Velocity Reviews > Newsgroups > Programming > Python > Re: Best processor (i386) for Python performance?

Reply
Thread Tools

Re: Best processor (i386) for Python performance?

 
 
Brett C.
Guest
Posts: n/a
 
      08-26-2004
In terms of multithreading, an I/O intensive app that is threaded can
make use of dual procs. Otherwise threaded apps can't for technical
reasons (GIL and such but don't need to get into those details).

 
Reply With Quote
 
 
 
 
Grant Edwards
Guest
Posts: n/a
 
      08-26-2004
On 2004-08-26, Brett C. <(E-Mail Removed)> wrote:

> In terms of multithreading, an I/O intensive app that is
> threaded can make use of dual procs. Otherwise threaded apps
> can't for technical reasons (GIL and such but don't need to
> get into those details).


That's rather dissappointing. If I write a multi-threaded app
in C it can utilize multiple processors, but the same app in
Python can't?

Not that I _have_ any SMP machines...

--
Grant Edwards grante Yow! I Know A Joke!!
at
visi.com
 
Reply With Quote
 
 
 
 
Dave Brueck
Guest
Posts: n/a
 
      08-26-2004
Grant Edwards wrote:
> On 2004-08-26, Brett C. <(E-Mail Removed)> wrote:
>
>
>>In terms of multithreading, an I/O intensive app that is
>>threaded can make use of dual procs. Otherwise threaded apps
>>can't for technical reasons (GIL and such but don't need to
>>get into those details).

>
>
> That's rather dissappointing. If I write a multi-threaded app
> in C it can utilize multiple processors, but the same app in
> Python can't?


Depends on what the multithreaded app _does_. If multiple processors are
present then Python will use them, but how well they get used depends on
how much and for what reasons the GIL gets released.

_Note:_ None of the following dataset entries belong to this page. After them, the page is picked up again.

(* ===== verification/Heap.v ===== *)
(** * The order store

    Every [Order*] of the program points into the slab of one [Pool]
    (utils/pool.hpp, [storage_]): the store is the vector of orders and a
    pointer is an index into it, [None] being [nullptr].  Components that only
    follow and update pointers (price levels, the book) are written over this
    store; [HasHeap] is the interface through which a component that owns a
    larger state (the pool) lends its store to them. *)

From S2P Require Import Prelude Types.

Abbreviation heap := (list Order).

(** [p->...] on a possibly null pointer. *)
Definition deref (h : heap) (p : option ptr) : res Order :=
  let* x := p in h !! x.

(** [x->field = ...]: an update through a pointer. *)
Definition hupd (f : Order → Order) (x : ptr) (h : heap) : res heap :=
  let* o := h !! x in Some (<[x := f o]> h).

(** Two stores are the same up to the intrusive links. *)
Definition hdata (h : heap) : list Order := data <$> h.

(** The orders a list of pointers denotes, links erased. *)
Definition hview (h : heap) (xs : list ptr) : list Order :=
  omap (λ x, data <$> h !! x) xs.

#[global] Arguments hview : simpl never.

Class HasHeap (S : Type) := {
  get_heap : S → heap;
  set_heap : heap → S → S;
  get_set_heap : ∀ h s, get_heap (set_heap h s) = h;
  set_get_heap : ∀ s, set_heap (get_heap s) s = s;
  set_set_heap : ∀ h h' s, set_heap h (set_heap h' s) = set_heap h s }.

#[export] Instance heap_HasHeap : HasHeap heap.
Proof. by refine {| get_heap := λ h, h; set_heap := λ h _, h |}. Defined.

(** ** Lemmas on store updates *)

Lemma hupd_some f x h o : h !! x = Some o → hupd f x h = Some (<[x := f o]> h).
Proof. intros H. unfold hupd. by rewrite H. Qed.

Lemma lookup_upd_eq x o (h : heap) : is_Some (h !! x) → <[x := o]> h !! x = Some o.
Proof. intros [o' H]. by apply list_lookup_insert_eq, lookup_lt_Some with o'. Qed.

Lemma lookup_upd x y o (h : heap) :
  is_Some (h !! x) → <[x := o]> h !! y = if decide (x = y) then Some o else h !! y.
Proof.
  intros H. case_decide as E; [subst; by apply lookup_upd_eq|].
  by apply list_lookup_insert_ne.
Qed.

Lemma hdata_upd x o o' (h : heap) :
  h !! x = Some o → data o' = data o → hdata (<[x := o']> h) = hdata h.
Proof.
  intros H E. unfold hdata. rewrite list_fmap_insert, E.
  apply list_insert_id. by rewrite list_lookup_fmap, H.
Qed.

Lemma hdata_lookup h h' x :
  hdata h = hdata h' → data <$> h !! x = data <$> h' !! x.
Proof. intros H. unfold hdata in H. by rewrite <- !list_lookup_fmap, H. Qed.

Lemma hdata_lookup_some h h' x o :
  hdata h = hdata h' → h !! x = Some o → ∃ o', h' !! x = Some o' ∧ data o' = data o.
Proof.
  intros H Hx. pose proof (hdata_lookup h h' x H) as E. rewrite Hx in E.
  destruct (h' !! x) as [o'|]; [|discriminate E]. exists o'. split; [done|]. apply (inj Some) in E. done.
Qed.

Lemma hdata_upd_some h h0 x y o oy :
  hdata h = hdata h0 → y ≠ x → <[x := o]> h !! y = Some oy → ∃ o0, h0 !! y = Some o0 ∧ data oy = data o0.
Proof.
  intros H Hy Hoy. rewrite list_lookup_insert_ne in Hoy by done.
  destruct (hdata_lookup_some h h0 y oy H Hoy) as (o0 & ? & ?). by exists o0.
Qed.

Lemma hdata_length h h' : hdata h = hdata h' → length h = length h'.
Proof. intros H. apply (f_equal length) in H. unfold hdata in H. by rewrite !length_fmap in H. Qed.

Lemma hview_unfold h x xs :
  hview h (x :: xs) =
  match data <$> h !! x with Some o => o :: hview h xs | None => hview h xs end.
Proof. done. Qed.

Lemma hview_hdata h h' xs : hdata h = hdata h' → hview h xs = hview h' xs.
Proof.
  intros H. induction xs as [|x xs IH]; [done|].
  by rewrite !hview_unfold, (hdata_lookup h h' x H), IH.
Qed.

Lemma hview_app h xs ys : hview h (xs ++ ys) = hview h xs ++ hview h ys.
Proof. unfold hview. apply omap_app. Qed.

Lemma hview_cons h x xs o : h !! x = Some o → hview h (x :: xs) = data o :: hview h xs.
Proof. intros H. by rewrite hview_unfold, H. Qed.

Lemma hview_ext h h' l :
  (∀ y, y ∈ l → data <$> h' !! y = data <$> h !! y) → hview h' l = hview h l.
Proof.
  induction l as [|y l IH]; intros Hl; [done|].
  rewrite !hview_unfold, Hl by left. rewrite IH; [done|]. intros z Hz. apply Hl. by right.
Qed.

Lemma hview_frame h h' xs :
  (∀ x, x ∈ xs → h' !! x = h !! x) → hview h' xs = hview h xs.
Proof.
  induction xs as [|x xs IH]; intros H; [done|].
  rewrite !hview_unfold, (H x), IH by set_solver. done.
Qed.

Lemma hview_upd_notin h x o xs : x ∉ xs → hview (<[x := o]> h) xs = hview h xs.
Proof.
  intros Hx. apply hview_frame. intros y Hy. apply list_lookup_insert_ne. set_solver.
Qed.

Lemma hview_length h xs :
  (∀ x, x ∈ xs → is_Some (h !! x)) → length (hview h xs) = length xs.
Proof.
  induction xs as [|x xs IH]; intros H; [done|].
  destruct (H x) as [o Ho]; [set_solver|]. rewrite (hview_cons _ _ _ _ Ho).
  simpl. rewrite IH; [done|set_solver].
Qed.

#[export] Hint Resolve hupd_some : ordbk.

I/O is the most common reason, so adding another processor to an I/O
bound program can give you a good performance boost (in our lab I've
seen easily 75% improvement over a single proc box for a program that
was very I/O bound, but I haven't measured it to see if it's closer to
75% or to 100% improvement).

Another easy boost comes if your app already calls out to a
GIL-releasing C function for CPU-intensive work, then adding a CPU can
give similar speed boosts - we have only one such case and although
there was noticable speedup in dual vs single processors, I never
attempted to quantify it. And the normal restrictions on parallel
computing apply - if whatever you're doing can't be done in parallel
anyway, then adding a CPU isn't helpful.

FWIW I haven't noticed a case where adding a CPU improved performance by
*less* than ~25%, probably because the GIL gets released here and there
for various operations anyway, and having an existing multithreaded app
where multiple threads are CPU bound is somewhat uncommon.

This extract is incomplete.